Prime Minister Theresa May said the United Kingdom would be willing to pay to have “full association” with the European Union’s research programme after it leaves the bloc. In a speech on Monday, Mrs May said the UK would be open to making “an appropriate contribution” in exchange for a “suitable level of influence” after Brexit.
Mrs May also said the UK would participate in research programmes with Euratom, the EU’s nuclear agency.
The UK’s looming exit from the EU had sparked concerns among members of the scientific community that Brexit would hurt both UK and European research. Associate membership of the EU’s next framework programme, known as Horizon Europe, would allow for the UK’s continued participation in European science and innovation programmes.
“The United Kingdom would like the option to fully associate ourselves with the excellence-based European science and innovation programmes,” Mrs May said in her speech, reports BBC News.
“Of course such an association would involve an appropriate UK financial contribution, which we would willingly make,” she said. “In return for that contribution, we would look to maintain a suitable level of influence in line with our financial contribution and the benefits we bring.”
Mrs May’s announcements followed comments by EU research chief Carlos Moedas in an interview with Euronews earlier this month that Brexit is a “lose-lose” situation when it comes to research. Mr Moedas added that scientists in the UK and Europe must find a way to continue to cooperate after Brexit and said he hoped to be a part of “getting the UK and the European Union together in a science programme.”
Although membership in Horizon Europe as an associated country would allow British scientists to continue to partake in European research projects after Brexit, associated countries are not typically granted the ability to influence the nature of EU research.
Mrs May said that the UK is prepared to discuss the proposals with the European Commission “as soon as possible.”
The UK Treasury’s independent watchdog has estimated the cost of continuing to participate in various EU science and education projects after leaving the EU at £2 billion, reports The Independent.
The UK research community has been hoping for this type of arrangement. Scientists in the UK have largely welcomed Mrs May’s announcements, even if with some reservations.

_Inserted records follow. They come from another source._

Definition _register_shadow_pair (l : challenger_ledger) (manifest : ChallengerManifestRow) (oos_result_id result_hash : string)
    (champion challenger : ShadowArmIdentity) (created_at : datetime) : res challenger_ledger :=
  let contract := sa_contract champion in
  contract_hash ← canonical_hash (contract_payload contract);
  shadow_pair_id ← stable_id "research-shadow-pair" [PStr (cmr_challenger_id manifest); PStr result_hash; PStr contract_hash];
  champion_row ← shadow_row manifest shadow_pair_id oos_result_id contract_hash contract created_at CHAMPION champion;
  l ← add l (RShadow champion_row);
  challenger_row ← shadow_row manifest shadow_pair_id oos_result_id contract_hash contract created_at CHALLENGER challenger;
  add l (RShadow challenger_row).

(** The first part of [store_oos_result]: the evidence an out-of-sample result must be bound to. *)
Definition oos_evidence (l : challenger_ledger) (result : OosLockboxResultV1) (candidate_artifact_hash : string) : res ChallengerManifestRow :=
  manifest ← _challenger_for_update l (ol_challenger_id result);
  candidate ← _require_registered_candidate_artifact l (ol_challenger_id result) (Some candidate_artifact_hash);
  passed_report ← required (passed_report_of l (ol_challenger_id result)) "OOS requires a passed mandatory falsification report";
  passed_replay ← required (passed_replay_of l (ol_challenger_id result) candidate_artifact_hash)
    "OOS requires a matching deterministic replay artifact";
  parsed_report ← validate_FalsificationReportV1 (far_payload passed_report);
  _require_falsification_bindings parsed_report (cb_bundle_hash candidate) (rar_data_manifest_hash passed_replay)
    (rar_artifact_hash passed_replay) (Some (ol_evaluation_contract_hash result));;
  raise_if (negb (ol_experiment_family result =s cmr_experiment_family manifest))
    ResearchPersistenceError "OOS experiment family does not match Challenger";;
  Ok manifest.

(** The shadow arms that go with a verdict: both for a pass, none for a failure. *)
Definition oos_shadow_arms (l : challenger_ledger) (manifest : ChallengerManifestRow) (verdict : OosVerdict)
    (champion_shadow challenger_shadow : option ShadowArmIdentity) : res (option (ShadowArmIdentity * ShadowArmIdentity)) :=
  match verdict, champion_shadow, challenger_shadow with
  | OOS_PASS, Some champion, Some challenger =>
      _validate_shadow_pair l manifest champion challenger;; Ok (Some (champion, challenger))
  | OOS_PASS, _, _ => raise ResearchPersistenceError "passed OOS requires matched Champion and Challenger shadow arms"
  | OOS_FAIL, None, None => Ok None
  | OOS_FAIL, _, _ => raise ResearchPersistenceError "failed OOS cannot register shadow arms"
  end.

Definition store_oos_result (l : challenger_ledger) (result : OosLockboxResultV1) (created_at : datetime) (candidate_artifact_hash : string)
    (champion_shadow challenger_shadow : option ShadowArmIdentity) : res (challenger_ledger * bool) :=
  timestamp ← require_aware_utc created_at;
  raise_if (negb (ol_candidate_artifact_hash result =s candidate_artifact_hash))
    ResearchPersistenceError "OOS result candidate artifact binding mismatch";;
  manifest ← oos_evidence l result candidate_artifact_hash;
  match oos_submission l (ol_challenger_id result) (ol_submission_number result) with
  | Some existing =>
      raise_if (negb (oor_result_hash existing =s ol_result_hash result)) ResearchPersistenceError "OOS submission hash conflict";;
      Ok (l, false)
  | None =>
      raise_if (negb (bool_decide (_current_challenger_status l manifest = PROPOSED))) ResearchPersistenceError "OOS requires PROPOSED";;
      arms ← oos_shadow_arms l manifest (ol_verdict result) champion_shadow challenger_shadow;
      oos_result_id ← stable_id "oos-result" [PStr (ol_challenger_id result); PInt (ol_submission_number result)];
      l ← add l (ROos {|
        oor_oos_result_id := oos_result_id;
        oor_challenger_id := ol_challenger_id result;
        oor_experiment_family := ol_experiment_family result;
        oor_submission_number := ol_submission_number result;
        oor_candidate_artifact_hash := ol_candidate_artifact_hash result;
        oor_evaluation_contract_hash := ol_evaluation_contract_hash result;
        oor_verdict := ol_verdict result;
        oor_common_sessions := ol_common_sessions result;
        oor_result_hash := ol_result_hash result;
        oor_payload := result;
        oor_evaluated_at := ol_evaluated_at result;
        oor_created_at := timestamp;
      |});
      match arms with
      | None =>
          '(l, _) ← _append_challenger_transition l manifest {|
            ta_to_status := OOS_REJECTED; ta_reason_code := "OOS_LOCKBOX_REJECTED"; ta_artifact_hash := Some (ol_result_hash result);
            ta_idempotency_key := String.append "oos-rejected:" (ol_result_hash result); ta_created_at := timestamp; ta_artifact_payload := None;
          |};
          Ok (l, true)
      | Some (champion, challenger) =>
          l ← _register_shadow_pair l manifest oos_result_id (ol_result_hash result) champion challenger timestamp;
          '(l, _) ← _append_challenger_transition l manifest {|
            ta_to_status := SHADOW_PENDING; ta_reason_code := "OOS_LOCKBOX_PASSED"; ta_artifact_hash := Some (ol_result_hash result);
            ta_idempotency_key := String.append "shadow-pending:" (ol_result_hash result); ta_created_at := timestamp; ta_artifact_payload := None;
          |};
          Ok (l, true)
      end
  end.

Definition oos_result (l : challenger_ledger) (challenger_id : string) (submission_number : Z) : res (option OosLockboxResultV1) :=
  match oos_submission l challenger_id submission_number with
  | None => Ok None
  | Some row => result ← validate_OosLockboxResultV1 (oor_payload row); Ok (Some result)
  end.
(* ===== verification/ChallengerLifecycle.v ===== *)
(** * The lifecycle of a challenger

    What the transactions of [ChallengerLedger.v] promise together: the events of a challenger are a walk through the allowed
    transitions, every gated status is backed by the evidence its gate demands, terminal statuses are final, and the
    out-of-sample budget is neither overspent nor spent twice. *)
From Stdlib Require Import ZArith Lia Ascii String.
From stdpp Require Import base list strings numbers sets.
From S2P Require Import Prelude PyDecimal Hashing Domain Text Falsification Promotion Schedule DispatchExecution Challenger ChallengerLedger.
Set Default Goal Selector "!".
Open Scope Z_scope.

(** ** Transactions as commands *)

Section commands.
Context `{Digest} `{JsonDatetime}.

(** The transactions of the repository; a registration is the insert that ends it. *)
Inductive command :=
  | CRegisterProposal (row : AlgorithmProposalRow)
  | CRegisterManifest (row : ChallengerManifestRow)
  | CRegisterCandidate (row : ResearchCandidateArtifactRow)
  | CTransition (challenger_id : string) (to_status : ChallengerStatus) (reason_code : string) (artifact_hash : option string)
      (idempotency_key : string) (created_at : datetime)
  | CTestFailure (failure : CandidateTestFailureV1)
  | CReplay (artifact : DeterministicReplayArtifactV1)
  | CFalsification (report : FalsificationReportV1)
  | CBudget (a : budget_args)
  | CReserve (request : OosEvaluationRequest) (a : reservation_args)
  | COos (result : OosLockboxResultV1) (created_at : datetime) (candidate_artifact_hash : string)
      (champion challenger : option ShadowArmIdentity)
  | CStart (challenger_id idempotency_key : string) (created_at : datetime)
  | CEligibility (decision : PromotionDecisionV1)
  | CApproval (decision : PromotionDecisionV1).

(** [new Challenger must start PROPOSED] *)
Definition register_manifest (l : challenger_ledger) (row : ChallengerManifestRow) : res challenger_ledger :=
  raise_if (negb (bool_decide (cmr_initial_status row = PROPOSED))) ResearchPersistenceError "new Challenger must start PROPOSED";;
  add l (RManifest row).

Definition run_command (l : challenger_ledger) (c : command) : res challenger_ledger :=
  match c with
  | CRegisterProposal row => add l (RProposal row)
  | CRegisterManifest row => register_manifest l row
  | CRegisterCandidate row => add l (RCandidate row)
  | CTransition id to reason hash key at_ => fst <$> transition_challenger l id to reason hash key at_
  | CTestFailure f => fst <$> record_candidate_test_failure l f
  | CReplay a => fst <$> record_replay_artifact l a
  | CFalsification r => fst <$> record_falsification_report l r
  | CBudget a => fst <$> append_budget_event l a
  | CReserve q a => fst <$> reserve_oos_budget (λ _, (l, l)) q a
  | COos r at_ h champion challenger => fst <$> store_oos_result l r at_ h champion challenger
  | CStart id key at_ => fst <$> start_shadow_evaluation l id key at_
  | CEligibility d => fst <$> record_promotion_eligibility l d
  | CApproval d => fst <$> record_manual_promotion_approval l d
  end.

(** The contracts a command carries were validated when they were built. *)
Definition valid_command (c : command) : Prop :=
  match c with
  | CTestFailure f => validate_CandidateTestFailureV1 f = Ok f
  | CReplay a => validate_DeterministicReplayArtifactV1 a = Ok a
  | CFalsification r => validate_FalsificationReportV1 r = Ok r
  | COos r _ _ _ _ => validate_OosLockboxResultV1 r = Ok r
  | CEligibility d | CApproval d => validate_PromotionDecisionV1 d = Ok d
  | _ => True
  end.

(** A command that raises leaves the ledger as it was. *)
Definition commit (l : challenger_ledger) (c : command) : challenger_ledger :=
  match run_command l c with Ok l' => l' | Raise _ => l end.

Inductive reachable : challenger_ledger → Prop :=
  | reach_empty : reachable empty_challengers
  | reach_step l c : reachable l → valid_command c → reachable (commit l c).
End commands.

(** ** The ledger only grows *)

Record extends (l l' : challenger_ledger) : Prop := {
  ex_proposals : proposals l `prefix_of` proposals l';
  ex_manifests : manifests l `prefix_of` manifests l';
  ex_candidates : candidates l `prefix_of` candidates l';
  ex_replays : replays l `prefix_of` replays l';
  ex_reports : reports l `prefix_of` reports l';
  ex_oos_results : oos_results l `prefix_of` oos_results l';
  ex_shadow_arms : shadow_arms l `prefix_of` shadow_arms l';
  ex_events : challenger_events l `prefix_of` challenger_events l';
  ex_budget : budget_events l `prefix_of` budget_events l';
  ex_reservations : reservations l `prefix_of` reservations l';
  ex_decisions : decisions l `prefix_of` decisions l';
}.

#[export] Instance extends_preorder : PreOrder extends.
Proof. split; [intros l; by split|]. intros l1 l2 l3 [] []. split; by etrans. Qed.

“There will still be much to negotiate, but the UK should be involved in all aspects of the programme. The sooner our involvement can be confirmed, the sooner scientists across Europe can put politics to one side and get on with shaping the science that will improve lives,” Venki Ramakrishnan, president of the Royal Society, told BBC News.
“The research community will remain anxious about the potential damage Brexit could do to UK and international science until a deal is struck but today’s speech clearly shows that the UK Government understands what is at stake,” he said.
Mrs May also said in her speech that the UK will “always be open to the brightest and the best researchers to come and make their valued contribution.”
“Today over half of the UK’s resident researcher population were born overseas,” she said. “When we leave the European Union, I will ensure that does not change.”